What you should do:
The required output is the exact run of lines below that opens at the line with "(** the bytes received and sent *)" and closes at the line with "let '(container, class, unit_)".

Data for this exercise:
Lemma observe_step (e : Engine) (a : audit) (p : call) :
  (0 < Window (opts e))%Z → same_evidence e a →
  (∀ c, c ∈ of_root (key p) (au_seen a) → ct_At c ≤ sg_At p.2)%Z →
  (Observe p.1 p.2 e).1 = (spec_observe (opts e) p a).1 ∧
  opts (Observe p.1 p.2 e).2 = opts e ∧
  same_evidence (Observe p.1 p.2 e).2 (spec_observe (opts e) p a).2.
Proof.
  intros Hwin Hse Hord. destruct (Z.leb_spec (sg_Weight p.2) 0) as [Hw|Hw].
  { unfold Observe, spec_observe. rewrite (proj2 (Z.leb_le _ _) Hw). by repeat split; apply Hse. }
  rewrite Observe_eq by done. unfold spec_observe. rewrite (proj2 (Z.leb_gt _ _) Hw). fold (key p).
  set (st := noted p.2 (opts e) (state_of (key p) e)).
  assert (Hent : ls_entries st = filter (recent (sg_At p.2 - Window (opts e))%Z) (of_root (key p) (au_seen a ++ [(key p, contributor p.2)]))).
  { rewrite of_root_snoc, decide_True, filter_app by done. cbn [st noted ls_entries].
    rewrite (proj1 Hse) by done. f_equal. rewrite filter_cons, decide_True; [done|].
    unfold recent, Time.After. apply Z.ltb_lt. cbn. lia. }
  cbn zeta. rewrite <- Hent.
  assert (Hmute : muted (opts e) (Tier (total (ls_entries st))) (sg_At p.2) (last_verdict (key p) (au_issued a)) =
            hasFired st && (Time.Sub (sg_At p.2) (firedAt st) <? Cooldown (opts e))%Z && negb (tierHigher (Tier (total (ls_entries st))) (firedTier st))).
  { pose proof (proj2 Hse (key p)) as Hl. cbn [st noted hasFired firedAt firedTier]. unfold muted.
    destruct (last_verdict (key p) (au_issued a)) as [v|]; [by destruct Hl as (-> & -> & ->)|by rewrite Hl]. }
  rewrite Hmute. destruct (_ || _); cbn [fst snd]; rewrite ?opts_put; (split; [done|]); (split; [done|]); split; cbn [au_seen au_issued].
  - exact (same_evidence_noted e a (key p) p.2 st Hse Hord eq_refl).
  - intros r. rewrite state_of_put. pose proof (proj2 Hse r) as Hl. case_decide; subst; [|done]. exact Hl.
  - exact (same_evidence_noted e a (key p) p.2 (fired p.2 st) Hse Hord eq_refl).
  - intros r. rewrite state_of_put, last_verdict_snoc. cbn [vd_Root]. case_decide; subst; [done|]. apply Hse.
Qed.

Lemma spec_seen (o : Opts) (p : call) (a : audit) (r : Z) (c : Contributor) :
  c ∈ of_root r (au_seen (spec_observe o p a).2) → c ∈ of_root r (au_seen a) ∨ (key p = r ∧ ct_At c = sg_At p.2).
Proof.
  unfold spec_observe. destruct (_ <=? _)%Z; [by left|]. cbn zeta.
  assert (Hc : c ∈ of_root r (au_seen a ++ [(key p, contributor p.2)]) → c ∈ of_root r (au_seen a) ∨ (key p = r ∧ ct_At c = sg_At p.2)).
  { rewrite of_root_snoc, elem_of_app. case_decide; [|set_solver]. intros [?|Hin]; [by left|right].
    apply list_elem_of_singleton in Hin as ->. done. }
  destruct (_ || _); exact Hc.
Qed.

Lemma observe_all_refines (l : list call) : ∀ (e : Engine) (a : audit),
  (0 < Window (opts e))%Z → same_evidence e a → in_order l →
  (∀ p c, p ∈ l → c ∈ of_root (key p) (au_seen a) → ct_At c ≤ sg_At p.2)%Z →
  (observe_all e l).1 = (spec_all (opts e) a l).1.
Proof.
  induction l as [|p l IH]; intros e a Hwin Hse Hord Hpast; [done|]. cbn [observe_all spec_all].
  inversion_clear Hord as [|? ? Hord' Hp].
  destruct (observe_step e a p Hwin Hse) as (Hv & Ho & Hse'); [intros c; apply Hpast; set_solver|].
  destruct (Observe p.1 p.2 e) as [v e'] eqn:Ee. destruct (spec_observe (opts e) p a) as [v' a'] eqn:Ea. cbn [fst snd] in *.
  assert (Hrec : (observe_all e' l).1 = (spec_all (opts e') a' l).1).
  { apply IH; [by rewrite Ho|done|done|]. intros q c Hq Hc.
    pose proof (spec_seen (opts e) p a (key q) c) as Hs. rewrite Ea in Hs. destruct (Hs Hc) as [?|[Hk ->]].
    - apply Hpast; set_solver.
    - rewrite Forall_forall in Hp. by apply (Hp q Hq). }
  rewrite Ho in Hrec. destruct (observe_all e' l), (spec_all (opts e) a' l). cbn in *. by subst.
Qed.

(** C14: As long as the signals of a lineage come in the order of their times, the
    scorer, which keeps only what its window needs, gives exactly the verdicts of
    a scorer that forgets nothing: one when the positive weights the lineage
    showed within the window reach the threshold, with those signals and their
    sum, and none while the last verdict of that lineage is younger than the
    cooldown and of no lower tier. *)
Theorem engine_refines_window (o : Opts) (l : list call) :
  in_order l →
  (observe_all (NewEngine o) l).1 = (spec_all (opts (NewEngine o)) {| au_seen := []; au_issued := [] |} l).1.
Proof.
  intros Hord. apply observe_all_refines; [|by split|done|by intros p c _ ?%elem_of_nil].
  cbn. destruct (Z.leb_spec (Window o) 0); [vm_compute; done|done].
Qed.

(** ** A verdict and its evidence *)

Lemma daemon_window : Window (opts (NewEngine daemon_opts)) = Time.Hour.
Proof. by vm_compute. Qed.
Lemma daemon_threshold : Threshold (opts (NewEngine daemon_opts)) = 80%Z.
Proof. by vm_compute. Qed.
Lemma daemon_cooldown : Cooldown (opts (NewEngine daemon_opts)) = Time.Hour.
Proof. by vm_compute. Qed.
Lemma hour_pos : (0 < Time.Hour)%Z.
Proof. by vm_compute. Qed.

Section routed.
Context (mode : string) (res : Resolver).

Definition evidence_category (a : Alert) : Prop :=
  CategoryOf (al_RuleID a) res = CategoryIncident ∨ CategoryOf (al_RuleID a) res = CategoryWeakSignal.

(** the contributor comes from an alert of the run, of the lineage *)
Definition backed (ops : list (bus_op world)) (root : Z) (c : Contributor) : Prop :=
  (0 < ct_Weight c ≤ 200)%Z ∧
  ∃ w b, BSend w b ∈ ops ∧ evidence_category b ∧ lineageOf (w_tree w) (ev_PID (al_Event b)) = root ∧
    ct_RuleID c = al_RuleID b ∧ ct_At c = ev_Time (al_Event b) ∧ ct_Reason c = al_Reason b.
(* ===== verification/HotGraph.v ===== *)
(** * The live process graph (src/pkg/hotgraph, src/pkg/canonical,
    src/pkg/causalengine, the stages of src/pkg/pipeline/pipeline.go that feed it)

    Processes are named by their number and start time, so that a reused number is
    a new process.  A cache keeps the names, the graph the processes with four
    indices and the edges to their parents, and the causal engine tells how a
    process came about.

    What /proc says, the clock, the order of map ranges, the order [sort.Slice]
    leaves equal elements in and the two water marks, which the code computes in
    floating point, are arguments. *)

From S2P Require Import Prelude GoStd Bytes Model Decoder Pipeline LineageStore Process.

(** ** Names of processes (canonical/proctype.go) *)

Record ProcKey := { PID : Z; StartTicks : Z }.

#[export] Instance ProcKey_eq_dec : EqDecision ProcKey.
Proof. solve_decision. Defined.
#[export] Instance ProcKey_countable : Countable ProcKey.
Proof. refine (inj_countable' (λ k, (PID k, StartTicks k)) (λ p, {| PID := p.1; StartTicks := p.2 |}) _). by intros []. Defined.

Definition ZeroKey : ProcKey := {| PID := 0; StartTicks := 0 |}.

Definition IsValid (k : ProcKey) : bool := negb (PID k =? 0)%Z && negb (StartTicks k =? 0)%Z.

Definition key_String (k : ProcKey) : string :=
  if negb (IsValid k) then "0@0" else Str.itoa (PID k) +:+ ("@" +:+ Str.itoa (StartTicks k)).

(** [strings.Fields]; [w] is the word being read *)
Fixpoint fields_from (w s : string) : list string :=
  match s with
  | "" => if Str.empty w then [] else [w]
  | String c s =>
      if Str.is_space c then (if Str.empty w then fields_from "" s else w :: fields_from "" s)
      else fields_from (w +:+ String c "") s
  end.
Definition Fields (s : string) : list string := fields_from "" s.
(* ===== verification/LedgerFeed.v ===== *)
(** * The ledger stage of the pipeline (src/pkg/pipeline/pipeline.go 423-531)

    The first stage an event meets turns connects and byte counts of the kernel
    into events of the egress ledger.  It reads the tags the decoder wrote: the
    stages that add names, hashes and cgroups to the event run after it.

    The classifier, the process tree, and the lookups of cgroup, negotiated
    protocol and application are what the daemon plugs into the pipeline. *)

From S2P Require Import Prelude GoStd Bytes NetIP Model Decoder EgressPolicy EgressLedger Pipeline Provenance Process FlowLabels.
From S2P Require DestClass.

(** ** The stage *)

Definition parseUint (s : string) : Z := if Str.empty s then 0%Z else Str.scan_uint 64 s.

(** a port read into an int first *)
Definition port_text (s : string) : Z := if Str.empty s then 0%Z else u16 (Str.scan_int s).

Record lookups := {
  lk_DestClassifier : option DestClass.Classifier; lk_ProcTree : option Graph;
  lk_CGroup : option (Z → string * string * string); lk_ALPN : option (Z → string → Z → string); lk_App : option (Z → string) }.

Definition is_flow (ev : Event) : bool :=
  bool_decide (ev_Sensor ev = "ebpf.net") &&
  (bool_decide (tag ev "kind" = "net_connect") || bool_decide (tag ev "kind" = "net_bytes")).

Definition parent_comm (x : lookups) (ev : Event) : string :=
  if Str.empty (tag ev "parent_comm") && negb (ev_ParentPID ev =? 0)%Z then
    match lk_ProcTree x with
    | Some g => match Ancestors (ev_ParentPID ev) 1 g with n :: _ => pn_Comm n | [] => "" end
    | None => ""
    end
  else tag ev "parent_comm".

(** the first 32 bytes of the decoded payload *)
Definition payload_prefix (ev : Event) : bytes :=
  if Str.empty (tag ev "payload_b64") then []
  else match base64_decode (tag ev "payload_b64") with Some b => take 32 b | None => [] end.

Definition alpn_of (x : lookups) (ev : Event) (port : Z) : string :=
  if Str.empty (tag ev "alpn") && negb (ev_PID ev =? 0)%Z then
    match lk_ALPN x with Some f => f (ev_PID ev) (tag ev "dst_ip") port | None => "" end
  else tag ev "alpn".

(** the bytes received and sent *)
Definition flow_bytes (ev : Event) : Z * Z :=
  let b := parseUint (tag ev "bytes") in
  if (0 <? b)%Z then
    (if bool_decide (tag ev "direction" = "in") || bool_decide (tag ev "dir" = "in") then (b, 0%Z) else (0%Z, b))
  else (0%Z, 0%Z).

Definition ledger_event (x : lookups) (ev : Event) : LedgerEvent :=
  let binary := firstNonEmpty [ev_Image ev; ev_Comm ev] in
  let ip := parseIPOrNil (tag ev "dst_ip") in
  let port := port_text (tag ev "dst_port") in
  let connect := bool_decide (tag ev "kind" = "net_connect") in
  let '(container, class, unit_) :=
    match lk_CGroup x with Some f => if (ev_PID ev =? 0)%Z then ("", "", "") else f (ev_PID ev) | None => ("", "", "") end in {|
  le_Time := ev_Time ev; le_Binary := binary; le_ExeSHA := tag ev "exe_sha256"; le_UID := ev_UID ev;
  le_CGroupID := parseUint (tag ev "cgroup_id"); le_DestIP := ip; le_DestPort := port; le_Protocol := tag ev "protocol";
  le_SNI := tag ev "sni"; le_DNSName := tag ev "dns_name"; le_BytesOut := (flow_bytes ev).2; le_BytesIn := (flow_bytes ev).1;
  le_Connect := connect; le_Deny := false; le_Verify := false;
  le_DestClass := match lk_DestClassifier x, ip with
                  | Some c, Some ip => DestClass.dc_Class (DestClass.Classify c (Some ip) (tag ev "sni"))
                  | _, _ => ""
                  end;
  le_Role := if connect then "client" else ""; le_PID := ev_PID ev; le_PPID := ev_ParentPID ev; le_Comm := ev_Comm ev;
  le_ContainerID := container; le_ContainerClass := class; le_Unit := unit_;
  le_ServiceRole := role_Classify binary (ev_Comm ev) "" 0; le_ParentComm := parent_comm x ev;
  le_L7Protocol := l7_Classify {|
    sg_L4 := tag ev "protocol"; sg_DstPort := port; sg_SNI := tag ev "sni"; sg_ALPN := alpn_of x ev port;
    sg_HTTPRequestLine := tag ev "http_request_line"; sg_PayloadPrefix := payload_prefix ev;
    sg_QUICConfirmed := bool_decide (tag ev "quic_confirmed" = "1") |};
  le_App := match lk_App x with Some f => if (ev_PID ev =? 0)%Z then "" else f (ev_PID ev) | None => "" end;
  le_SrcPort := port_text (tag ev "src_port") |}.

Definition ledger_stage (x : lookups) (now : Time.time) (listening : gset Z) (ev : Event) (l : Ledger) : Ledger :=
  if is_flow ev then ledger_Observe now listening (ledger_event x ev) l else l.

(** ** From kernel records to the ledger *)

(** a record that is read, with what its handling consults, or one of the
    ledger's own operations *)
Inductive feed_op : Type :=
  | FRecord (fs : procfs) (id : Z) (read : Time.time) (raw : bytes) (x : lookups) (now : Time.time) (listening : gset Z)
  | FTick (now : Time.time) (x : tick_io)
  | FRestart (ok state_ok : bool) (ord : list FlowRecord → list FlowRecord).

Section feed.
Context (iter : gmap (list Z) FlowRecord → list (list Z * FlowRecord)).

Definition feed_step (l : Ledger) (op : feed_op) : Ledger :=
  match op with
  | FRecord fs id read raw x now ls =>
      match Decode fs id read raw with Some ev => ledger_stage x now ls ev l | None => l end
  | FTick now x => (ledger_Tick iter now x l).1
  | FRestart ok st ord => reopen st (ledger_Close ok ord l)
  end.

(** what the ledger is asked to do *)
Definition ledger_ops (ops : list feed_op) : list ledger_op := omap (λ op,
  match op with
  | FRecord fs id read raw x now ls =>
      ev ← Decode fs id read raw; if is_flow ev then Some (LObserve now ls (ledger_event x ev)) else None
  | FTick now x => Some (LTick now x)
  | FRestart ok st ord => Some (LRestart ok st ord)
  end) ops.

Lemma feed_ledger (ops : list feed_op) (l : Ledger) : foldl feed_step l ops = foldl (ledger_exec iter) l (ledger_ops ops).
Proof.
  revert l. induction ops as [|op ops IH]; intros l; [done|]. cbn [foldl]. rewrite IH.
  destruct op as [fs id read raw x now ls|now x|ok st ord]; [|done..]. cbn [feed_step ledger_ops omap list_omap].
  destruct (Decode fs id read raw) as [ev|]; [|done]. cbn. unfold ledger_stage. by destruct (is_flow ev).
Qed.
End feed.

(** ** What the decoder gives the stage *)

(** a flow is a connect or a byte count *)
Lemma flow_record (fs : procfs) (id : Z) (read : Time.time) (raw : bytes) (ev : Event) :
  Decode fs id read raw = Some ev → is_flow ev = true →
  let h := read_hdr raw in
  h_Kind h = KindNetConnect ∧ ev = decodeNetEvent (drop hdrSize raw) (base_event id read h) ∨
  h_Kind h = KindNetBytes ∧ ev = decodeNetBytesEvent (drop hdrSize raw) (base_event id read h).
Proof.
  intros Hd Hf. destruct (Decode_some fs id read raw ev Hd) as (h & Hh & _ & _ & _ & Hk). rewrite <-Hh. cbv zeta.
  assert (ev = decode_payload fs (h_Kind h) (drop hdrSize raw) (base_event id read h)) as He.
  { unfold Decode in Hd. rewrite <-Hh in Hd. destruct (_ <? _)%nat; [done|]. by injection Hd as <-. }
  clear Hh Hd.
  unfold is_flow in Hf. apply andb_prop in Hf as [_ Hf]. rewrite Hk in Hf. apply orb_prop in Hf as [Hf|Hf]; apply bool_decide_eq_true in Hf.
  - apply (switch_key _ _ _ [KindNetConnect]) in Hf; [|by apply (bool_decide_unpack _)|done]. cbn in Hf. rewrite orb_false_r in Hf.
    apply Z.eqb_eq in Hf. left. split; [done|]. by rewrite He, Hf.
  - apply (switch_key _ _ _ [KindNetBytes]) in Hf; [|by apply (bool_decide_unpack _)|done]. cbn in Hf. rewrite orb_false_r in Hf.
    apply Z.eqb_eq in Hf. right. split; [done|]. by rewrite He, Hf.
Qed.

Task answer:
(** the bytes received and sent *)
Definition flow_bytes (ev : Event) : Z * Z :=
  let b := parseUint (tag ev "bytes") in
  if (0 <? b)%Z then
    (if bool_decide (tag ev "direction" = "in") || bool_decide (tag ev "dir" = "in") then (b, 0%Z) else (0%Z, b))
  else (0%Z, 0%Z).

Definition ledger_event (x : lookups) (ev : Event) : LedgerEvent :=
  let binary := firstNonEmpty [ev_Image ev; ev_Comm ev] in
  let ip := parseIPOrNil (tag ev "dst_ip") in
  let port := port_text (tag ev "dst_port") in
  let connect := bool_decide (tag ev "kind" = "net_connect") in
  let '(container, class, unit_) :=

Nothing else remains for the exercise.